* **What the exercise asks**: Read the data below. Every line holding the string "Fixpoint" must be copied.

+++ Records

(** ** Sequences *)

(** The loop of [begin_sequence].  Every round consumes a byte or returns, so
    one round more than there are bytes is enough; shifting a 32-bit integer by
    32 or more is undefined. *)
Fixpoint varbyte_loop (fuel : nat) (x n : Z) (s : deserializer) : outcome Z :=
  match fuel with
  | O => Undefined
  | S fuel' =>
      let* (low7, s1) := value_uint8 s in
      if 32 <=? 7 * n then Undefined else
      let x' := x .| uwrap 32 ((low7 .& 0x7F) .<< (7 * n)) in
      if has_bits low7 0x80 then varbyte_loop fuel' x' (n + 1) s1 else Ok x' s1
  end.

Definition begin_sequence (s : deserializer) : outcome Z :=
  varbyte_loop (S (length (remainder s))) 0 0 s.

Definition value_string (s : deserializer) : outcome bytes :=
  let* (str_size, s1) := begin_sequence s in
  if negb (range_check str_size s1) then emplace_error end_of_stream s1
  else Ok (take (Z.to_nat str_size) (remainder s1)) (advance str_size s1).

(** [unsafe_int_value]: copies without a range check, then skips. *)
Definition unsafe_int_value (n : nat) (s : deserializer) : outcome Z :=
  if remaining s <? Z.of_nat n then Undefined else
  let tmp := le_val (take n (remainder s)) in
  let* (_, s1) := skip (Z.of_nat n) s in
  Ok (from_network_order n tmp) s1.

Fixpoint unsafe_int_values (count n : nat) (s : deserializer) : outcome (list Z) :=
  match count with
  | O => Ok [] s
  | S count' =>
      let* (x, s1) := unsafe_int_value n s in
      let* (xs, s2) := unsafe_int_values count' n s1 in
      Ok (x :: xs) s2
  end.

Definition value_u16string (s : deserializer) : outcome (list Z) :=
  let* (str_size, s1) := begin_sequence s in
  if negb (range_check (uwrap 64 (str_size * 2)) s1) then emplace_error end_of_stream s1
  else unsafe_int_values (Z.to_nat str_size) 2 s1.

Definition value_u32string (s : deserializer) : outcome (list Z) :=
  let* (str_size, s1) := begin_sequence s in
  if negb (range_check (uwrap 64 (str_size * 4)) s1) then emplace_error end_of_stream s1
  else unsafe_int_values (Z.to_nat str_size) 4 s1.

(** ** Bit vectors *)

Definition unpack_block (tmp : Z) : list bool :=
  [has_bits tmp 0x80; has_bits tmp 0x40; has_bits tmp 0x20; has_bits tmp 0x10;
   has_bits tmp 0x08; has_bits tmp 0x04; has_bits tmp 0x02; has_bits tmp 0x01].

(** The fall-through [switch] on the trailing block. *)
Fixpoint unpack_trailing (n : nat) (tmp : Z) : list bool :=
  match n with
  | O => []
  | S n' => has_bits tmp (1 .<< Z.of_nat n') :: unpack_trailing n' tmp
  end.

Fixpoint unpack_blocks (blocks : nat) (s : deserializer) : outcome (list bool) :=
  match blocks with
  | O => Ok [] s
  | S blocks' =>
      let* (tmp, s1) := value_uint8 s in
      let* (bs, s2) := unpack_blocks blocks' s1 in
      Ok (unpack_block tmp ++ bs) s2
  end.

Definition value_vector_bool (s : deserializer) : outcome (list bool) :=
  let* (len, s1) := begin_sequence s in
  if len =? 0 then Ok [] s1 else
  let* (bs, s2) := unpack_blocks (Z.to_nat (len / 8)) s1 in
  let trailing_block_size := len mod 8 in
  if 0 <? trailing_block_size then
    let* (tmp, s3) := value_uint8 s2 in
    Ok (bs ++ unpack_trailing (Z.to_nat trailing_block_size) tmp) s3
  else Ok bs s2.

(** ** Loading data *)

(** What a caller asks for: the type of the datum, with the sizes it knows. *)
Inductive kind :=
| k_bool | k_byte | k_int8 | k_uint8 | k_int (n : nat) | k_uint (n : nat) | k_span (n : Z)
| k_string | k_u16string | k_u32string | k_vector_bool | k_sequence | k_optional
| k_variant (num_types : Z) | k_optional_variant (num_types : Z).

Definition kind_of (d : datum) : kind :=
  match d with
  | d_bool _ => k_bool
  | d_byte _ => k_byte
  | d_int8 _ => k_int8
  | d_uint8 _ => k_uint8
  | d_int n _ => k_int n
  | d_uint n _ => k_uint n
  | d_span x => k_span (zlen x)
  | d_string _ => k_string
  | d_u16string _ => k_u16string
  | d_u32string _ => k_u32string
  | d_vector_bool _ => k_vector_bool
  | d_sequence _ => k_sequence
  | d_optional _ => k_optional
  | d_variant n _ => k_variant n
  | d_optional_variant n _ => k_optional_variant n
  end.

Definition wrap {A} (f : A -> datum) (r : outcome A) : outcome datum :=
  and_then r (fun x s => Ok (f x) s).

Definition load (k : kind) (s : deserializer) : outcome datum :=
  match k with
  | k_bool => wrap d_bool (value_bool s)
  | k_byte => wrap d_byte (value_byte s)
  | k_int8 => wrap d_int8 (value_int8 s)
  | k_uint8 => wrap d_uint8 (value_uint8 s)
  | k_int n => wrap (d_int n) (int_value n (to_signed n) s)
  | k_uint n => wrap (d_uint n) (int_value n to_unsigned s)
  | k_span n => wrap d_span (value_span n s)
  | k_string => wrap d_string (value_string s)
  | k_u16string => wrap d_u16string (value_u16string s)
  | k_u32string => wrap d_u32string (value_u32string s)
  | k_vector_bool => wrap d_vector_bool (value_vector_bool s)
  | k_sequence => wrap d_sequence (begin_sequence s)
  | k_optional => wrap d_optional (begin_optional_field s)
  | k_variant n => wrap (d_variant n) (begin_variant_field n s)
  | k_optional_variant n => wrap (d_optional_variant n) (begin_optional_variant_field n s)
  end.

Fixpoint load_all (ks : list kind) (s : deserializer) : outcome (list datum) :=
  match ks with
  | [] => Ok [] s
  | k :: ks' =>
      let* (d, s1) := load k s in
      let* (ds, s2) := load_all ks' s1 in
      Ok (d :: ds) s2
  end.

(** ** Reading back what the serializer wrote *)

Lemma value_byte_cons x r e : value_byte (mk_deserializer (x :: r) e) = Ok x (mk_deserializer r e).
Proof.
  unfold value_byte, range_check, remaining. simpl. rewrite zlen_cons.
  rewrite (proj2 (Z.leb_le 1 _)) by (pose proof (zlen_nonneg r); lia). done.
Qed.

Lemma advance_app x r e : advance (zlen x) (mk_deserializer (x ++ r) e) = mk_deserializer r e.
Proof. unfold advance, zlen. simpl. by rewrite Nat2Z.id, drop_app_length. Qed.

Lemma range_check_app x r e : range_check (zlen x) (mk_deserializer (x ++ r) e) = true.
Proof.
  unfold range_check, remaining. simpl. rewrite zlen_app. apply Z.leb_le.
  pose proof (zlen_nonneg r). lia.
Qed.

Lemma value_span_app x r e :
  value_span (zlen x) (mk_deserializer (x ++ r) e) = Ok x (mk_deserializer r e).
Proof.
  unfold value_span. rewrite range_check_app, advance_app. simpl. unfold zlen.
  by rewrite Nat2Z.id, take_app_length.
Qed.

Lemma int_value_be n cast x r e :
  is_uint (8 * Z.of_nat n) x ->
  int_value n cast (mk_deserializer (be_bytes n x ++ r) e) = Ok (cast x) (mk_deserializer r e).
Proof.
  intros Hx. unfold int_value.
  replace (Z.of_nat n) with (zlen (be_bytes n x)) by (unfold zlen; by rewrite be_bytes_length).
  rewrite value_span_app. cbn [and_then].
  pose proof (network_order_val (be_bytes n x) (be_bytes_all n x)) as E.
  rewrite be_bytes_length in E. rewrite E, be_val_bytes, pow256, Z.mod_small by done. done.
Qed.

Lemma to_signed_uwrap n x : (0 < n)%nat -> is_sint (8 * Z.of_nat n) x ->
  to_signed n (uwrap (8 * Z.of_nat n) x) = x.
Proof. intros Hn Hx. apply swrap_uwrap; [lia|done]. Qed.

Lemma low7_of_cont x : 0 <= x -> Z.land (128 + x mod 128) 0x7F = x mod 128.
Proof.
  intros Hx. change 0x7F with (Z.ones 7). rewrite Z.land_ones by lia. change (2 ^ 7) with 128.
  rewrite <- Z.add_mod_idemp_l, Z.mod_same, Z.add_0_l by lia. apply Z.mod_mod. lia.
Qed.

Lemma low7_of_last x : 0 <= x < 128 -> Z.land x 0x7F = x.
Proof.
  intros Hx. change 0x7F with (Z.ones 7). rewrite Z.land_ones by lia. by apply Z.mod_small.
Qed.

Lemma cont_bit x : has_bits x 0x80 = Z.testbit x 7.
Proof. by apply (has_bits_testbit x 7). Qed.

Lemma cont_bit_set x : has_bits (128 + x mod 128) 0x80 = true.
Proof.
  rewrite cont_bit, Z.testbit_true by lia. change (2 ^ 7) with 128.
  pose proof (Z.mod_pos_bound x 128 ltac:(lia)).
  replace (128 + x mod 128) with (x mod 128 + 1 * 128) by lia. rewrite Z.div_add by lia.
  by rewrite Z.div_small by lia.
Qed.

++++++

* **Solution to this exercise**:
Fixpoint varbyte_loop (fuel : nat) (x n : Z) (s : deserializer) : outcome Z :=
Fixpoint unsafe_int_values (count n : nat) (s : deserializer) : outcome (list Z) :=
Fixpoint unpack_trailing (n : nat) (tmp : Z) : list bool :=
Fixpoint unpack_blocks (blocks : nat) (s : deserializer) : outcome (list bool) :=
Fixpoint load_all (ks : list kind) (s : deserializer) : outcome (list datum) :=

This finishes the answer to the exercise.